According to a new study, researchers have found that a person pronounces the "S" sound influences the listener's perception of whether the speaker is a male or female.
According to Lal Zimman, a researcher from the University of Colorado Boulder, who studied transgender people transitioning from female to male, along with the pitch of a person's voice, the way that person pronounces the "S" sound and the amount of resonance he or she uses when speaking influences the listener's perception of whether the speaker is a male or female.
"In the past, gender differences in the voice have been understood, primarily, as a biological difference," Zimman said in a report by Science Daily. "I really wanted to look at the potential for other factors, other than how testosterone lowers the voice, to affect how a person's voice is perceived."

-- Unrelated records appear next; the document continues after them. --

(* ===== verification/Ofork.v ===== *)
(** * Open forks, etc/afpd/ofork.c

    Every fork that a client has open is a [struct ofork].  A table of slots names it by
    its reference number, a hash table of 64 chains by the device and inode of its file,
    and a ring holds the free slots in the order in which they were freed.  Forks of one
    file share a reference counted [struct adouble].  This file holds the table: opening
    and closing of slots, the lookups, and the renaming of open forks.

    Forks and AppleDoubles are objects of two heaps; a chain is linked through [next] and
    [prevp], the place that points to a fork.  The allocator's answers and those of
    [ostat] are part of the state or arguments. *)

From S2P Require Import Prelude.

Notation loc := positive (only parsing).

(** ** Data *)

(** [struct file_key]. *)
Record file_key := File_key { dev : Z; inode : Z }.

#[export] Instance file_key_eq_dec : EqDecision file_key.
Proof. solve_decision. Defined.

(** What [prevp] points to: a bucket of the hash table or the [next] of a fork. *)
Inductive place : Type := Bucket (b : nat) | Next_of (p : loc).

#[export] Instance place_eq_dec : EqDecision place.
Proof. solve_decision. Defined.

(** What a [struct ofork] says about a fork. *)
Record fork := Fork {
  key : file_key;
  of_vol : Z;
  of_uname : list Z;
  of_did : Z;
  of_refnum : Z;
  of_flags : Z;
  of_adflags : Z
}.

Record ofork := Ofork { body : fork; of_ad : loc; prevp : option place; next : option loc }.

(** The fields of [struct adouble] that the table keeps. *)
Record adouble := Adouble { ad_refcount : Z; ad_name : list Z }.

(** The file scope variables of ofork.c; [oforks] is [None] while it is [NULL]. *)
Record table := Table {
  ofork_table : list (option loc);
  oforks : option (list (option loc));
  nforks : Z;
  of_freeq : list Z;
  of_freeq_cap : Z;
  of_freeq_head : Z;
  of_freeq_tail : Z;
  of_curr_forks : Z;
  of_peak_forks : Z;
  of_opens : Z;
  of_fdlimit : Z;
  of_fork_level : Z;
  of_fd_level : Z
}.

(** [allocs] answers the next allocations; exhausted, they succeed. *)
Record st := St { tab : table; forks : gmap loc ofork; ads : gmap loc adouble; allocs : list bool }.

(** ** Computations *)

Definition M (A : Type) : Type := st -> res (A * st).

#[export] Instance M_ret : MRet M := fun A a s => Ok (a, s).
#[export] Instance M_bind : MBind M := fun A B f m s =>
  match m s with Ok (a, s) => f a s | Abort w => Abort w end.

Definition get : M st := fun s => Ok (s, s).
Definition set_tab (f : table -> table) : M unit := fun s => Ok (tt, St (f (tab s)) (forks s) (ads s) (allocs s)).
Definition abort {A} (w : why) : M A := fun _ => Abort w.
Definition AFP_ASSERT (b : bool) : M unit := if b then mret tt else abort Assertion.

(** Whether the next allocation succeeds. *)
Definition malloc_ok : M bool := fun s =>
  match allocs s with
  | [] => Ok (true, s)
  | b :: r => Ok (b, St (tab s) (forks s) (ads s) r)
  end.

Definition load (p : loc) : M ofork := fun s =>
  match forks s !! p with Some o => Ok (o, s) | None => Abort Undefined end.
Definition store (p : loc) (f : ofork -> ofork) : M unit := fun s =>
  match forks s !! p with
  | Some o => Ok (tt, St (tab s) (<[p := f o]> (forks s)) (ads s) (allocs s))
  | None => Abort Undefined
  end.

Definition set_next (p : loc) (v : option loc) : M unit := store p (fun o => Ofork (body o) (of_ad o) (prevp o) v).
Definition set_prevp (p : loc) (v : option place) : M unit := store p (fun o => Ofork (body o) (of_ad o) v (next o)).
Definition set_body (p : loc) (f : fork -> fork) : M unit := store p (fun o => Ofork (f (body o)) (of_ad o) (prevp o) (next o)).

Definition load_ad (p : loc) : M adouble := fun s =>
  match ads s !! p with Some a => Ok (a, s) | None => Abort Undefined end.
Definition set_ads (f : gmap loc adouble -> gmap loc adouble) : M unit := fun s =>
  Ok (tt, St (tab s) (forks s) (f (ads s)) (allocs s)).

Definition with_buckets (l : list (option loc)) (t : table) : table :=
  Table l (oforks t) (nforks t) (of_freeq t) (of_freeq_cap t) (of_freeq_head t) (of_freeq_tail t)
    (of_curr_forks t) (of_peak_forks t) (of_opens t) (of_fdlimit t) (of_fork_level t) (of_fd_level t).
Definition with_slots (l : option (list (option loc))) (n : Z) (t : table) : table :=
  Table (ofork_table t) l n (of_freeq t) (of_freeq_cap t) (of_freeq_head t) (of_freeq_tail t)
    (of_curr_forks t) (of_peak_forks t) (of_opens t) (of_fdlimit t) (of_fork_level t) (of_fd_level t).
Definition with_freeq (q : list Z) (cap head tail : Z) (t : table) : table :=
  Table (ofork_table t) (oforks t) (nforks t) q cap head tail
    (of_curr_forks t) (of_peak_forks t) (of_opens t) (of_fdlimit t) (of_fork_level t) (of_fd_level t).
Definition with_counts (curr peak : Z) (t : table) : table :=
  Table (ofork_table t) (oforks t) (nforks t) (of_freeq t) (of_freeq_cap t) (of_freeq_head t) (of_freeq_tail t)
    curr peak (of_opens t) (of_fdlimit t) (of_fork_level t) (of_fd_level t).
Definition with_usage (opens fdlimit fork_level fd_level : Z) (t : table) : table :=
  Table (ofork_table t) (oforks t) (nforks t) (of_freeq t) (of_freeq_cap t) (of_freeq_head t) (of_freeq_tail t)
    (of_curr_forks t) (of_peak_forks t) opens fdlimit fork_level fd_level.

(** ** The hash table *)

Definition OFORK_HASHSIZE : Z := 64.

Definition hashfn (k : file_key) : nat := Z.to_nat (Z.land (inode k) (OFORK_HASHSIZE - 1)).

(** [*pp] and [*pp = v]. *)
Definition read_place (pp : place) : M (option loc) :=
  match pp with
  | Bucket b => s ← get; match ofork_table (tab s) !! b with Some v => mret v | None => abort Undefined end
  | Next_of p => o ← load p; mret (next o)
  end.
Definition write_place (pp : place) (v : option loc) : M unit :=
  match pp with
  | Bucket b => set_tab (fun t => with_buckets (<[b := v]> (ofork_table t)) t)
  | Next_of p => set_next p v
  end.

Definition of_hash (ofp : loc) : M unit :=
  o ← load ofp;
  let table := Bucket (hashfn (key (body o))) in
  first ← read_place table;
  set_next ofp first;;
  match first with
  | Some f => set_prevp f (Some (Next_of ofp))
  | None => mret tt
  end;;
  write_place table (Some ofp);;
  set_prevp ofp (Some table).

Definition of_unhash (ofp : loc) : M unit :=
  o ← load ofp;
  match prevp o with
  | None => mret tt
  | Some pp =>
      match next o with
      | Some n => set_prevp n (Some pp)
      | None => mret tt
      end;;
      o ← load ofp;
      write_place pp (next o);;
      set_prevp ofp None;;
      set_next ofp None
  end.

Definition with_key (k : file_key) (f : fork) : fork :=
  Fork k (of_vol f) (of_uname f) (of_did f) (of_refnum f) (of_flags f) (of_adflags f).
Definition with_name (uname : list Z) (did : Z) (f : fork) : fork :=
  Fork (key f) (of_vol f) uname did (of_refnum f) (of_flags f) (of_adflags f).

During the study, voluntary participants were treated with the hormone testosterone. This caused a number of changes in a person's voice including lowering the pitch. Zimman wanted to see how much the pitch of a person's voice influenced the listener's perception of gender. It was found that even if a man's voice pitch was higher than normal, a listener could still recognize it to be a man's voice by the way he pronounces the "S" sound in a lower frequency.
"A high-frequency 's' has long been stereotypically associated with women's speech, as well as gay men's speech, yet there is no biological correlate to this association," said CU-Boulder linguistics and anthropology Associate Professor Kira Hall, who served as Zimman's doctoral adviser. "The project illustrates the socio-biological complexity of pitch: the designation of a voice as more masculine or more feminine is importantly influenced by other ideologically charged speech traits that are socially, not biologically, driven."
A large portion of Zimman's study was funded by the Wenner-Gren Foundation and is now being reviewed for publication.